<<<<
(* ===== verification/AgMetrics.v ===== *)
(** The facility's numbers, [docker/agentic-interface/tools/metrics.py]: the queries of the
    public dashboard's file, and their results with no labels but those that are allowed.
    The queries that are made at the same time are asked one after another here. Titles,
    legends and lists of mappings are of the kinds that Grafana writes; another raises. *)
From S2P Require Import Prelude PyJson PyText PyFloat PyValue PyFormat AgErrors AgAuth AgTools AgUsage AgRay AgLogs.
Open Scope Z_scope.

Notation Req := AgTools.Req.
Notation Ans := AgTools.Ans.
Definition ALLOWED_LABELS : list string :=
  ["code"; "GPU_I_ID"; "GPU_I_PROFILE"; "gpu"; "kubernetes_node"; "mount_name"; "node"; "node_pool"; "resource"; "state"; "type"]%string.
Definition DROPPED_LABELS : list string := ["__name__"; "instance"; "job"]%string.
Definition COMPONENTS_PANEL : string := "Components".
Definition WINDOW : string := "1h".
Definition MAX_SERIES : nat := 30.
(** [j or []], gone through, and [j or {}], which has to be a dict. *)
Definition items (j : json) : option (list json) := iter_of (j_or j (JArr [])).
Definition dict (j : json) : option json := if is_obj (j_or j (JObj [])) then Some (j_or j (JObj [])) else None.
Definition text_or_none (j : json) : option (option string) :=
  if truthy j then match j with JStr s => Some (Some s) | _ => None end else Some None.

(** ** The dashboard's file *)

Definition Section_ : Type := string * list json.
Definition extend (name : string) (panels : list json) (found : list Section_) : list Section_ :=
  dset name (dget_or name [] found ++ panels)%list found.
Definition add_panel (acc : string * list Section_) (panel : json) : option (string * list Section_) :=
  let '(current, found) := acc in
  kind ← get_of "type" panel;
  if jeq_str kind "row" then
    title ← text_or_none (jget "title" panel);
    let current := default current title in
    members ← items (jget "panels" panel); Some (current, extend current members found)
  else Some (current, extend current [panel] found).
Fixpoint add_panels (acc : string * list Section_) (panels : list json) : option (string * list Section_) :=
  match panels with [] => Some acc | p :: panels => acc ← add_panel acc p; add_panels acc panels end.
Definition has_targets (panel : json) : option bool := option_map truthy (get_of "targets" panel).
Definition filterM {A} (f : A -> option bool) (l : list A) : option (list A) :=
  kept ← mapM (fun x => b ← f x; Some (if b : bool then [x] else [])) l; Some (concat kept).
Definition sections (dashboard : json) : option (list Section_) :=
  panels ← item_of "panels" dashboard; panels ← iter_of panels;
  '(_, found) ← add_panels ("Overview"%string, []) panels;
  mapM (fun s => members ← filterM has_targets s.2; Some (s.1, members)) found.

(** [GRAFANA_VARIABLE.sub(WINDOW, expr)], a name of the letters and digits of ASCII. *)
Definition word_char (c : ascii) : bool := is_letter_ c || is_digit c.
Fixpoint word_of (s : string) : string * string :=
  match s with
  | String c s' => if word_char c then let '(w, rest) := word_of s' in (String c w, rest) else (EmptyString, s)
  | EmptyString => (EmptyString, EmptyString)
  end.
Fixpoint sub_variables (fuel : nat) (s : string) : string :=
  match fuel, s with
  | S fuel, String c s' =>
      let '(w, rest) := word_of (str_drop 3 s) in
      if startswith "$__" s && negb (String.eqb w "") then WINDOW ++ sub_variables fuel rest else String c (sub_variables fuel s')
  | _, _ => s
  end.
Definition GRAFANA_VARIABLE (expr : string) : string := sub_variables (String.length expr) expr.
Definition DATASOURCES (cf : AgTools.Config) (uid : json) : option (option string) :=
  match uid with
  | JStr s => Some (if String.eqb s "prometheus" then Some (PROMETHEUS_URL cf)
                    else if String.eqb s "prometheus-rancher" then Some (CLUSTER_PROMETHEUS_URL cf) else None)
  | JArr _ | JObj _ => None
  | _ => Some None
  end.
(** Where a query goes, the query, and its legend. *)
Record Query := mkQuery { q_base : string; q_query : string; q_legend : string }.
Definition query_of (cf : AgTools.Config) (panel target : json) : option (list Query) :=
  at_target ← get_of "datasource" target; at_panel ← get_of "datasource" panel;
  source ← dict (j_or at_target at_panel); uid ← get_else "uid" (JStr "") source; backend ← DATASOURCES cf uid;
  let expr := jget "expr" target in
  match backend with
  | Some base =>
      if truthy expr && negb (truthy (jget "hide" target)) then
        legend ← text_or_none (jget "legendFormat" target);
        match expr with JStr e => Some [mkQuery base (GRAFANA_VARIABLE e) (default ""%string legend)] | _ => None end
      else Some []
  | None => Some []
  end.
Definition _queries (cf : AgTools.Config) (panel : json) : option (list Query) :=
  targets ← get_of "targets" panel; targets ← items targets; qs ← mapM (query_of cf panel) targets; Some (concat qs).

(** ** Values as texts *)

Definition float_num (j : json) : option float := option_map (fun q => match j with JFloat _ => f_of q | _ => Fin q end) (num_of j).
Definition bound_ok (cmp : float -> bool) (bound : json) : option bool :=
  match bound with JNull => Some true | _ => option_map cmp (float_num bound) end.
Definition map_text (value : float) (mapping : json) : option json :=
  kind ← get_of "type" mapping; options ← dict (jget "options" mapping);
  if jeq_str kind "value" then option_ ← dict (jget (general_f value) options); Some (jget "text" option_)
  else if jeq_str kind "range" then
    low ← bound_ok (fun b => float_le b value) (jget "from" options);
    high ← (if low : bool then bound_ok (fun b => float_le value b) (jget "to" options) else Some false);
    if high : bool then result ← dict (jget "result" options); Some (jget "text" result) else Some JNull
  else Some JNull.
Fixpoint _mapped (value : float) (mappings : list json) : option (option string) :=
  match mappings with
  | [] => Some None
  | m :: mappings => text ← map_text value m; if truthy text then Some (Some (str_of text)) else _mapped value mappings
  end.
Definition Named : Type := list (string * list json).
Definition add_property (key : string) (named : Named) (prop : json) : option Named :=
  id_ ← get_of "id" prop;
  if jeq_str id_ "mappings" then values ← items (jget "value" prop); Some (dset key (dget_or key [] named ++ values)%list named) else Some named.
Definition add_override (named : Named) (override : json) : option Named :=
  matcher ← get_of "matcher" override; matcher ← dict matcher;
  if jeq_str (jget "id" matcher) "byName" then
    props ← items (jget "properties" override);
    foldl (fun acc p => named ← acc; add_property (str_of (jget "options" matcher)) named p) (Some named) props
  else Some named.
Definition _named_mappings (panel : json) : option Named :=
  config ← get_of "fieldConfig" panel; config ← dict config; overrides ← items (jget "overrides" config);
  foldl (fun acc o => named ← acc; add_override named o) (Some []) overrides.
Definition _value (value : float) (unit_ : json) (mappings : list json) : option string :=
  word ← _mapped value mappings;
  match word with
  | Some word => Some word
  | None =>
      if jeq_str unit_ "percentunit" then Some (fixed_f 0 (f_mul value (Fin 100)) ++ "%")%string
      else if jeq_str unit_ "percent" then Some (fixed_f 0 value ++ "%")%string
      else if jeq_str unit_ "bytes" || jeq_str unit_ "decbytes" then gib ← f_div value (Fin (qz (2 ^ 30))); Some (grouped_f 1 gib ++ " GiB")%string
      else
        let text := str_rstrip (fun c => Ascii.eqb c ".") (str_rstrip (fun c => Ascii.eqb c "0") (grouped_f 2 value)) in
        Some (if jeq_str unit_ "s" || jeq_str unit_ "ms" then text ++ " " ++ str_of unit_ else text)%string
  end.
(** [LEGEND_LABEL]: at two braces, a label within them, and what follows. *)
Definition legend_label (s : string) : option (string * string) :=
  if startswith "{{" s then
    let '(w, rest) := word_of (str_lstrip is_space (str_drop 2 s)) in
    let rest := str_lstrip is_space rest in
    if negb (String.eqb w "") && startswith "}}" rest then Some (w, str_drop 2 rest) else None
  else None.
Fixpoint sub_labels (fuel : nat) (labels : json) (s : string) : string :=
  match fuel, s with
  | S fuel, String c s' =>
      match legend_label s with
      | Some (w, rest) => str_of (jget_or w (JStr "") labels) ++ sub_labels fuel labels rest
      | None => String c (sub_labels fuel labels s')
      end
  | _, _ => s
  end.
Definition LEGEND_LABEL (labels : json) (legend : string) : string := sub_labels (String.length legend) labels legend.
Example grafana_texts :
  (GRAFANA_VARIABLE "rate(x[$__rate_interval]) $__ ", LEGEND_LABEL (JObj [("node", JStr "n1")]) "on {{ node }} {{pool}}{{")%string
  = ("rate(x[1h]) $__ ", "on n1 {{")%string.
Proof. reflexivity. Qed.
>>>>
▸ **The task**
Of all the entries above, output exactly the lines between the one holding "Open Scope Z_scope." and the one holding "Definition items (j", inclusive.

▸ **Output for this exercise**
Open Scope Z_scope.

Notation Req := AgTools.Req.
Notation Ans := AgTools.Ans.
Definition ALLOWED_LABELS : list string :=
  ["code"; "GPU_I_ID"; "GPU_I_PROFILE"; "gpu"; "kubernetes_node"; "mount_name"; "node"; "node_pool"; "resource"; "state"; "type"]%string.
Definition DROPPED_LABELS : list string := ["__name__"; "instance"; "job"]%string.
Definition COMPONENTS_PANEL : string := "Components".
Definition WINDOW : string := "1h".
Definition MAX_SERIES : nat := 30.
(** [j or []], gone through, and [j or {}], which has to be a dict. *)
Definition items (j : json) : option (list json) := iter_of (j_or j (JArr [])).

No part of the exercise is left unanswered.